A son départ, l’avion est pris en charge par la tour de contrôle de Toulouse-Blagnac. Lorsqu’il atteint une altitude de l’ordre de 4 000 mètres, l’avion est transféré (toujours en montée vers 10 000 mètres) au Centre de contrôle régional Sud-Ouest situé à Bordeaux qui lui-même le transfèrera au Centre de contrôle Nord, situé sur l’aérodrome
d’Orly. A l’approche des aérodromes parisiens, le Centre de contrôle Nord le transfèrera à la tour de contrôle de Roissy ou d’Orly.

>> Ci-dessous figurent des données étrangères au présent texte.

(* ===== verification/Locks.v ===== *)
(** The kernel mutex and the condition variable of [ipc/sync.rs]: their calls cut
    at every atomic access and every queue lock, and a system in which tasks run
    them on one mutex and one condition variable in any order.  The log records
    acquisitions, releases and answers; no definition reads it. *)

From Stdlib Require Import ZArith Lia.
From stdpp Require Import base list list_numbers numbers gmap.
From S2P Require Import Prelude Machine WaitQueue.

(** [prepare_to_wait] after [Ok(false)] *)
Definition refusal (cur : option Z) (q : WaitQueue) (ps : Procs) : WaitOutcome :=
  if closed q then Closed else
  match cur with
  | None => NoProcess
  | Some pid => if interrupted ps pid then Interrupted else NoProcess
  end.

(** * Objects *)
Record KMutex := mkMutex { locked : bool; m_queue : WaitQueue; owner : option Z }.
Record CondVar := mkCondVar { c_queue : WaitQueue }.

Definition mutex_new : KMutex := mkMutex false wait_queue_new None.
Definition cond_new : CondVar := mkCondVar wait_queue_new.

Definition with_locked (b : bool) (m : KMutex) : KMutex := mkMutex b (m_queue m) (owner m).
Definition with_owner (o : option Z) (m : KMutex) : KMutex := mkMutex (locked m) (m_queue m) o.

(** The queue a call waits on *)
Inductive Which := OnMutex | OnCond.

#[export] Instance Which_eq_dec : EqDecision Which.
Proof. solve_decision. Defined.

Definition which_queue (w : Which) (m : KMutex) (c : CondVar) : WaitQueue := match w with OnMutex => m_queue m | OnCond => c_queue c end.
Definition put_queue (w : Which) (q : WaitQueue) (m : KMutex) (c : CondVar) : KMutex * CondVar :=
  match w with OnMutex => (mkMutex (locked m) q (owner m), c) | OnCond => (m, mkCondVar q) end.

(** * Calls *)
Inductive LockCall := Lock | TryLock | Unlock | CondWait | NotifyOne | NotifyAll.

Inductive Answer := Granted | Flag (b : bool) | Refuses (e : WaitOutcome) | Finished.

Definition waits_on (c : LockCall) : Which := match c with CondWait => OnCond | _ => OnMutex end.

(** Where a task is inside its call *)
Inductive LockAt :=
| Try                      (** about to exchange [locked] *)
| Prepare                  (** about to prepare capacity of the queue *)
| Arm (cap : WaitCapacity) (** about to arm *)
| RefusedWait              (** [Ok(false)] *)
| Retry                    (** armed, about to exchange [locked] again *)
| Cancel                   (** acquired, about to leave the queue *)
| TakeOwner                (** acquired, about to record the owner *)
| InWait                   (** in [block_until_resolved] *)
| PastWait                 (** past it, still inside [finish_wait] *)
| CheckOwner               (** [unlock]: about to check and clear the owner *)
| Release                  (** about to clear [locked] *)
| WakeNext                 (** about to wake a waiter of the mutex *)
| Notify.                  (** about to wake waiters of the condition variable *)

Record LockTask := mkLockTask { lt_cur : option Z; lt_call : LockCall; lt_at : LockAt }.

Definition goto (a : LockAt) (t : LockTask) : LockTask := mkLockTask (lt_cur t) (lt_call t) a.

Inductive LockObs := Acquired (tid : Z) | Released (tid : Z) | Answered (tid : Z) (c : LockCall) (r : Answer).

Inductive LockNext := Continue (t : LockTask) | Answers (r : Answer).

Record LockStep := mkLockStep { ls_mutex : KMutex; ls_cond : CondVar; ls_procs : Procs; ls_obs : list LockObs; ls_next : LockNext }.

Definition lock_entry (c : LockCall) : LockAt :=
  match c with Lock | TryLock => Try | Unlock => CheckOwner | CondWait => Prepare | NotifyOne | NotifyAll => Notify end.

(** What a call answers once it has the mutex *)
Definition granted_answer (c : LockCall) : Answer := match c with TryLock => Flag true | _ => Granted end.

Section steps.
Context (tid : Z) (t : LockTask) (m : KMutex) (c : CondVar) (ps : Procs).

Definition stay (m : KMutex) (c : CondVar) (ps : Procs) (a : LockAt) : option LockStep := Some (mkLockStep m c ps [] (Continue (goto a t))).
Definition answer (m : KMutex) (c : CondVar) (ps : Procs) (r : Answer) : option LockStep := Some (mkLockStep m c ps [] (Answers r)).

(** [compare_exchange(false, true)]; [reacquire_after_condvar] tries again. *)
Definition try_step : option LockStep :=
  if locked m then
    match lt_call t with
    | Lock => stay m c ps Prepare
    | CondWait => stay m c ps Try
    | _ => answer m c ps (Flag false)
    end
  else Some (mkLockStep (with_locked true m) c ps [Acquired tid] (Continue (goto TakeOwner t))).

Definition retry_step : option LockStep :=
  if locked m then stay m c ps InWait
  else Some (mkLockStep (with_locked true m) c ps [Acquired tid] (Continue (goto Cancel t))).

Definition take_owner_step : option LockStep :=
  answer (match lt_cur t with Some pid => with_owner (Some pid) m | None => m end) c ps (granted_answer (lt_call t)).

(** [prepare_to_wait] *)
Definition prepare_wait_step (al : Z -> option Z) : option LockStep :=
  match prepare_current_wait_capacity al (lt_cur t) (which_queue (waits_on (lt_call t)) m c) with
  | Some cap => stay m c ps (Arm cap)
  | None => answer m c ps (Refuses ResourceExhausted)
  end.

Definition arm_step (cap : WaitCapacity) : option LockStep :=
  let w := waits_on (lt_call t) in
  '(armed, q, ps) ← try_prepare_to_wait_with_capacity (lt_cur t) cap (which_queue w m c) ps;
  let '(m, c) := put_queue w q m c in
  stay m c ps (match armed with
               | Prepared true => match lt_call t with CondWait => CheckOwner | _ => Retry end
               | Prepared false => RefusedWait
               | RetryCapacity => Prepare
               end).

Definition cancel_step : option LockStep :=
  let '(_, q, ps) := cancel_wait (lt_cur t) (m_queue m) ps in
  let '(m, c) := put_queue OnMutex q m c in
  stay m c ps TakeOwner.

(** [finish_wait], then around the loop of [lock] or to [reacquire_after_condvar] *)
Definition in_wait_step : option LockStep :=
  match lt_cur t with
  | Some pid => stay m c ps (if wait_resolved ps pid then PastWait else InWait)
  | None => stay m c ps PastWait
  end.

Definition past_wait_step : option LockStep :=
  let w := waits_on (lt_call t) in
  let '(q, ps) := finish_wait_tail (lt_cur t) (which_queue w m c) ps in
  let '(m, c) := put_queue w q m c in
  stay m c ps Try.

(** [unlock]; [None] is its panic. *)
Definition check_owner_step : option LockStep :=
  if bool_decide (owner m = None) || bool_decide (owner m = lt_cur t) then stay (with_owner None m) c ps Release else None.

Definition release_step : option LockStep :=
  Some (mkLockStep (with_locked false m) c ps [Released tid] (Continue (goto WakeNext t))).

Definition wake_next_step : option LockStep :=
  let '(_, q, ps) := wake_one (m_queue m) ps in
  let '(m, c) := put_queue OnMutex q m c in
  match lt_call t with
  | CondWait => stay m c ps InWait
  | _ => answer m c ps Finished
  end.

Definition notify_step : option LockStep :=
  let '(_, q, ps) := match lt_call t with
                     | NotifyOne => let '(_, q, ps) := wake_one (c_queue c) ps in (0, q, ps)
                     | _ => wake_all (c_queue c) ps
                     end in
  let '(m, c) := put_queue OnCond q m c in
  answer m c ps Finished.

Definition lock_step (al : Z -> option Z) : option LockStep :=
  match lt_at t with
  | Try => try_step
  | Prepare => prepare_wait_step al
  | Arm cap => arm_step cap
  | RefusedWait => answer m c ps (Refuses (refusal (lt_cur t) (which_queue (waits_on (lt_call t)) m c) ps))
  | Retry => retry_step
  | Cancel => cancel_step
  | TakeOwner => take_owner_step
  | InWait => in_wait_step
  | PastWait => past_wait_step
  | CheckOwner => check_owner_step
  | Release => release_step
  | WakeNext => wake_next_step
  | Notify => notify_step
  end.
End steps.

(** * Tasks together *)
Record LockSystem := mkLockSystem { mutex : KMutex; cond : CondVar; l_procs : Procs; l_tasks : gmap Z LockTask; l_log : list LockObs }.

Definition locks_new (ps : Procs) : LockSystem := mkLockSystem mutex_new cond_new ps ∅ [].

Inductive LockEvent :=
| LStart (tid : Z) (in_process : bool) (c : LockCall)
| LRun (tid : Z) (al : Z -> option Z)
| LPost (pid : Z) (ready : bool)
| LWithdraw (pid : Z)
| LDispatch (pid : Z)
| LOutside (pid : Z) (p : option Process).

Definition with_lprocs (ps : Procs) (s : LockSystem) : LockSystem := mkLockSystem (mutex s) (cond s) ps (l_tasks s) (l_log s).

Definition lock_start (tid : Z) (in_process : bool) (c : LockCall) (s : LockSystem) : LockSystem :=
  match l_tasks s !! tid with
  | Some _ => s
  | None =>
      mkLockSystem (mutex s) (cond s) (l_procs s)
        (<[tid := mkLockTask (if in_process then Some tid else None) c (lock_entry c)]> (l_tasks s)) (l_log s)
  end.

Definition lock_run (tid : Z) (al : Z -> option Z) (s : LockSystem) : option LockSystem :=
  match l_tasks s !! tid with
  | None => Some s
  | Some t =>
      o ← lock_step tid t (mutex s) (cond s) (l_procs s) al;
      Some (match ls_next o with
            | Continue t => mkLockSystem (ls_mutex o) (ls_cond o) (ls_procs o) (<[tid := t]> (l_tasks s)) (l_log s ++ ls_obs o)
            | Answers r =>
                mkLockSystem (ls_mutex o) (ls_cond o) (ls_procs o) (delete tid (l_tasks s))
                  (l_log s ++ ls_obs o ++ [Answered tid (lt_call t) r])
            end)
  end.

Definition lock_exec (e : LockEvent) (s : LockSystem) : option LockSystem :=
  match e with
  | LStart tid in_process c => Some (lock_start tid in_process c s)
  | LRun tid al => lock_run tid al s
  | LPost pid ready => Some (with_lprocs (post pid ready (l_procs s)) s)
  | LWithdraw pid => Some (with_lprocs (alter (with_abort false) pid (l_procs s)) s)
  | LDispatch pid => Some (with_lprocs (dispatch pid (l_procs s)) s)
  | LOutside pid p => Some (if bool_decide (l_tasks s !! pid = None) then with_lprocs (partial_alter (fun _ => p) pid (l_procs s)) s else s)
  end.

Fixpoint lock_exec_all (es : list LockEvent) (s : LockSystem) : option LockSystem :=
  match es with
  | [] => Some s
  | e :: es => s ← lock_exec e s; lock_exec_all es s
  end.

Sur l’ensemble du parcours, l’avion doit suivre des « routes aériennes » définies en plan et en altitude. Toutefois dans les phases départ et décollage, le service du contrôle de l’aérodrome peut écarter l’avion de sa route nominale afin de réguler et d’organiser le cadencement des avions au départ ou à l’arrivée.
Au décollage
Avant que l'avion ne prenne le cap de sa destination finale, les procédures de décollage fixent :
- des points de report spécifiés
- des taux de montée exprimés en pourcentage
- des hauteurs àatteindre, exprimées en pieds
(en ft)
- une certaine distance, par rapport àdes aides radioélectriques, exprimée en miles marins
(en NM)
Pour information, en aéronautique, les distances verticales sont exprimées en pieds (feet : abréviation ft) [1 pied = 0.3048 mètre]. Les distances horizontales sont exprimées en miles nautiques (nautical mile - abréviation NM) [1 NM = 1 852 mètres].
A l'atterrissage
A Toulouse, les pistes sont équipés d’ILS (Instrument Landing System) qui permettent d’assurer un guidage précis des avions. Les avions convergent vers un point d’approche des pistes situé à environ quinze kilomètres de celles-ci.